NavList:
A Community Devoted to the Preservation and Practice of Celestial Navigation and Other Methods of Traditional Wayfinding
From: Frank Reed
Date: 2022 Aug 21, 18:36 -0700
If the issue is recording time, I find it's best to learn to count off ten seconds. Take your sight. When you like it, start counting at zero and reach for your watch. If it only takes you three seconds to grab it, you can keep counting but you have the advantage now of watching the seconds flip for the right cadence. When you hit ten, it's an easy and (nearly!) foolproof subtraction.

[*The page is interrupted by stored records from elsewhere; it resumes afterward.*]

Lemma fits_shiftr w x k : 0 <= w -> 0 <= k -> fits w x -> fits w (Z.shiftr x k).
Proof.
  intros Hw Hk Hx. apply fits_of_bits; [done| |].
  - apply Z.shiftr_nonneg. unfold fits in *. lia.
  - intros n Hn. by rewrite Z.shiftr_spec, (testbit_fits w) by (done || lia).
Qed.

#[local] Hint Resolve fits_lor fits_land fits_shiftr wrap_fits : cpp.
#[local] Hint Extern 4 (0 <= _) => lia : cpp.

Lemma swap64_fits x : fits 64 x -> fits 64 (swap64 x).
Proof. intros. unfold swap64. auto 12 with cpp. Qed.

Lemma SWAP64_fits x : fits 64 x -> fits 64 (SWAP64 x).
Proof. intros. unfold SWAP64. auto 12 with cpp. Qed.

(** Two words agree when their bits below the width do. *)
Lemma fits_bits_inj w x y : 0 <= w -> fits w x -> fits w y ->
  (forall n, 0 <= n < w -> Z.testbit x n = Z.testbit y n) -> x = y.
Proof.
  intros Hw Hx Hy H. apply Z.bits_inj'. intros n Hn.
  destruct (Z_lt_ge_dec n w); [by apply H|]. by rewrite !(testbit_fits w) by (done || lia).
Qed.

Lemma swap64_SWAP64 x : fits 64 x -> swap64 x = SWAP64 x.
Proof.
  intros Hx. apply (fits_bits_inj 64); [lia|by apply swap64_fits|by apply SWAP64_fits|].
  intros n Hn. unfold swap64, SWAP64. each_bit n 64; bit_eval; reflexivity.
Qed.

Lemma le_to_Z_testbit l n : bytes_ok l -> 0 <= n ->
  Z.testbit (le_to_Z l) n = Z.testbit (nth (Z.to_nat (n / 8)) l 0) (n mod 8).
Proof.
  intros Hl. revert n. induction Hl as [|b l Hb Hl IH]; intros n Hn; cbn [le_to_Z].
  - destruct (Z.to_nat (n / 8)); simpl; by rewrite !Z.bits_0.
  - rewrite Z.mul_comm. change 256 with (2 ^ 8).
    destruct (Z_lt_ge_dec n 8).
    + rewrite (Z.div_small n), (Z.mod_small n) by lia. simpl.
      rewrite <- (Z.mod_pow2_bits_low _ 8 n) by lia. rewrite Z.mod_add by (pow2; lia).
      by rewrite Z.mod_pow2_bits_low by lia.
    + replace n with ((n - 8) + 8) at 1 by lia.
      rewrite <- Z.div_pow2_bits, Z.div_add by (pow2; lia).
      rewrite Z.div_small by done. rewrite Z.add_0_l, IH by lia.
      replace (n - 8) with (n + (-1) * 8) by lia.
      rewrite Z.mod_add, Z.div_add by lia.
      assert (1 <= n / 8) by (apply Z.div_le_lower_bound; lia).
      by replace (Z.to_nat (n / 8)) with (S (Z.to_nat (n / 8 + -1))) by lia.
Qed.

Lemma le_to_Z_fits n l : bytes_ok l -> length l = n -> fits (8 * Z.of_nat n) (le_to_Z l).
Proof.
  intros Hl <-. unfold fits. rewrite Z.pow_mul_r by lia. change (2 ^ 8) with 256.
  by apply le_to_Z_bound.
Qed.

Lemma nth_Z_to_le n k x : (k < n)%nat ->
  nth k (Z_to_le n x) 0 = (x / 2 ^ (8 * Z.of_nat k)) mod 256.
Proof.
  revert k x. induction n; intros k x Hk; [lia|]. cbn [Z_to_le]. destruct k.
  - simpl. by rewrite Z.div_1_r.
  - cbn [nth]. rewrite IHn, Zdiv.Zdiv_Zdiv by lia. f_equal. f_equal.
    rewrite Nat2Z.inj_succ. replace (8 * Z.succ (Z.of_nat k)) with (8 + 8 * Z.of_nat k) by lia.
    by rewrite Z.pow_add_r by lia.
Qed.

Lemma testbit_nth_Z_to_le n k x i : (k < n)%nat -> 0 <= i < 8 ->
  Z.testbit (nth k (Z_to_le n x) 0) i = Z.testbit x (i + 8 * Z.of_nat k).
Proof.
  intros. rewrite nth_Z_to_le by done. change 256 with (2 ^ 8).
  by rewrite Z.mod_pow2_bits_low, Z.div_pow2_bits by lia.
Qed.

Lemma SWAP64_rev_bytes x : fits 64 x -> SWAP64 x = le_to_Z (rev (Z_to_le 8 x)).
Proof.
  intros Hx. assert (bytes_ok (rev (Z_to_le 8 x))) as Hb by apply Forall_rev, Z_to_le_bytes.
  apply (fits_bits_inj 64); [lia|by apply SWAP64_fits| |].
  - apply (le_to_Z_fits 8); [done|]. by rewrite length_rev, length_Z_to_le.
  - intros n Hn. rewrite le_to_Z_testbit by (done || lia).
    assert (0 <= n mod 8 < 8) by (apply Z.mod_pos_bound; lia).
    assert (Z.to_nat (n / 8) < 8)%nat as Hk.
    { apply Nat2Z.inj_lt. rewrite Z2Nat.id by (apply Z.div_pos; lia).
      apply Z.div_lt_upper_bound; lia. }
    rewrite rev_nth, length_Z_to_le, testbit_nth_Z_to_le by (rewrite ?length_Z_to_le; lia).
    unfold SWAP64. each_bit n 64; bit_eval; reflexivity.
Qed.

End IntUtil.

(** ** [CheckDifficulty.cpp] *)

Module CheckDifficulty.
Import IntUtil.

(** The 128-bit product of the build with [__int128]: [(low, high)]. *)
Definition mul (a b : Z) : Z * Z :=
  let res := a * b in
  (u64 res, u64 (Z.shiftr res 64)).

(** The product of the build without it. *)
Definition mul_portable (a b : Z) : Z * Z := mul128 a b.

Definition cadd (a b : Z) : bool := u64 (a + b) <? a.

Definition cadc (a b : Z) (c : bool) : bool :=
  (u64 (a + b) <? a) || (c && (u64 (a + b) =? 2 ^ 64 - 1)).

(** The [i]-th 64-bit word of the memory image of a hash. *)
Definition hash_word (hash : list Z) (i : nat) : Z := le_to_Z (take 8 (drop (8 * i) hash)).

Definition check_hash (hash : list Z) (difficulty : Z) : bool :=
  let '(top, high) := mul (swap64le (hash_word hash 3)) difficulty in
  if negb (high =? 0) then false
  else
    let '(low, cur) := mul (swap64le (hash_word hash 0)) difficulty in
    let '(low, high) := mul (swap64le (hash_word hash 1)) difficulty in
    let carry := cadd cur low in
    let cur := high in
    let '(low, high) := mul (swap64le (hash_word hash 2)) difficulty in
    let carry := cadc cur low carry in
    let carry := cadc high top carry in
    negb carry.

Lemma mul_spec a b : fits 64 a -> fits 64 b ->
  exists lo hi, mul a b = (lo, hi) /\ hi * 2 ^ 64 + lo = a * b /\ fits 64 lo /\ fits 64 hi.
Proof.
  intros Ha Hb. unfold mul. rewrite Z.shiftr_div_pow2 by lia.
  assert (fits 64 (a * b / 2 ^ 64)).
  { unfold fits in *. split; [apply Z.div_pos|apply Z.div_lt_upper_bound]; pow2; nia. }
  eexists _, _. split; [done|]. rewrite (wrap_small 64 (_ / _)) by done.
  split; [|split; [apply wrap_fits; lia|done]].
  unfold wrap. pose proof (Z.div_mod (a * b) (2 ^ 64)). pow2. lia.
Qed.

Lemma cadd_spec a b : fits 64 a -> fits 64 b -> cadd a b = (2 ^ 64 <=? a + b).
Proof.
  intros Ha Hb. unfold cadd. pose proof (wrap_add_carry 64 a b ltac:(lia) Ha Hb) as E.
  pose proof (wrap_fits 64 (a + b) ltac:(lia)). unfold fits in *. pow2.
  destruct (_ <? _) eqn:C in E |- *; bool_prop; symmetry; [apply Z.leb_le|apply Z.leb_gt]; lia.
Qed.

Lemma cadc_spec a b c : fits 64 a -> fits 64 b ->
  cadc a b c = (2 ^ 64 <=? a + b + Z.b2z c).
Proof.
  intros Ha Hb. unfold cadc. pose proof (wrap_add_carry 64 a b ltac:(lia) Ha Hb) as E.
  pose proof (wrap_fits 64 (a + b) ltac:(lia)). unfold fits in *. pow2.
  destruct (_ <? _) eqn:C in E |- *; bool_prop; destruct c; simpl Z.b2z; cbn [andb orb].
  all: try (symmetry; (apply Z.leb_le || apply Z.leb_gt); lia).
  destruct (Z.eqb_spec (u64 (a + b)) (18446744073709551616 - 1));
    symmetry; [apply Z.leb_le|apply Z.leb_gt]; lia.
Qed.

Lemma le_to_Z_app l k : le_to_Z (l ++ k) = le_to_Z l + 256 ^ Z.of_nat (length l) * le_to_Z k.
Proof.
  induction l as [|b l IH]; [simpl; lia|].
  cbn [length app le_to_Z]. rewrite IH, Nat2Z.inj_succ, Z.pow_succ_r by lia. lia.
Qed.

Lemma hash_word_fits h i : bytes_ok h -> length h = 32%nat -> (i < 4)%nat -> fits 64 (hash_word h i).
Proof.
  intros Hb Hl Hi. apply (le_to_Z_fits 8).
  - by apply Forall_take, Forall_drop.
  - rewrite length_take, length_drop. lia.
Qed.

Lemma hash_words h : length h = 32%nat ->
  le_to_Z h = hash_word h 0 + 2 ^ 64 * (hash_word h 1 + 2 ^ 64 * (hash_word h 2 + 2 ^ 64 * hash_word h 3)).
Proof.
  intros Hl. unfold hash_word.
  do 32 (destruct h as [|? h]; [discriminate Hl|]). destruct h; [|discriminate Hl].
  cbn [take drop Nat.mul Nat.add le_to_Z]. pow2. lia.
Qed.

Lemma check_hash_eq (hash : list Z) (difficulty : Z) :
  bytes_ok hash -> length hash = 32%nat -> fits 64 difficulty ->
  check_hash hash difficulty = (le_to_Z hash * difficulty <? 2 ^ 256).
Proof.
  intros Hb Hl Hd. rewrite (hash_words hash Hl). unfold check_hash, swap64le, ident64.
  destruct (mul_spec _ _ (hash_word_fits hash 3 Hb Hl ltac:(lia)) Hd) as (l3 & h3 & -> & E3 & F3 & G3).
  destruct (mul_spec _ _ (hash_word_fits hash 0 Hb Hl ltac:(lia)) Hd) as (l0 & h0 & -> & E0 & F0 & G0).
  destruct (mul_spec _ _ (hash_word_fits hash 1 Hb Hl ltac:(lia)) Hd) as (l1 & h1 & -> & E1 & F1 & G1).
  destruct (mul_spec _ _ (hash_word_fits hash 2 Hb Hl ltac:(lia)) Hd) as (l2 & h2 & -> & E2 & F2 & G2).
  rewrite !cadc_spec, cadd_spec by done.
  set (H := _ * difficulty).
  assert (H = l0 + (h0 + l1) * 2 ^ 64 + (h1 + l2) * 2 ^ 128 + (h2 + l3) * 2 ^ 192 + h3 * 2 ^ 256) as EH.
  { subst H. pow2. lia. }
  clearbody H. clear Hb Hl Hd E0 E1 E2 E3. unfold fits in *. pow2.
  destruct (Z.eqb_spec h3 0) as [->|]; simpl negb; cbv iota; symmetry.
  - destruct (Z.leb_spec 18446744073709551616 (h0 + l1)) as [C1|C1]; simpl Z.b2z;
    match goal with |- context [Z.b2z (?a <=? ?b)] => destruct (Z.leb_spec a b) as [C2|C2] end;
    simpl Z.b2z; match goal with |- _ = negb (?a <=? ?b) => destruct (Z.leb_spec a b) as [C3|C3] end;
    simpl negb; (apply Z.ltb_lt || apply Z.ltb_ge); lia.
  - apply Z.ltb_ge. lia.
Qed.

There's another use for a stopwatch. If you use Pub.249 Vol.1 "Selected Stars", you can use one single AP for a a round of sights if you shoot at exact four-minute intervals. That's because the Earth turns one degree in four minutes so you "wrap back" to the same AP longitude and drop down one line in the table (one degree of LHA of Aries) every four minutes. You take a sight and start the watch. Record the first sight and get ready for the second. You've got time. At the three-minute mark start setting up the second star. Glance occasionally at the watch, and when you have 10 or 15 seconds left, start counting those seconds down in your head. Try to finish swinging the arc and any final adjustment right on the four-minute mark. Repeat for another star or two.
Worth repeating: an error of one second of time in the sight is equivalent to an error of 0.25' of longitude which is 0.25·cos(Lat) nautical miles in the plot, and that's almost always negligible in celestial navigation. So the nearest second or two is plenty good enough.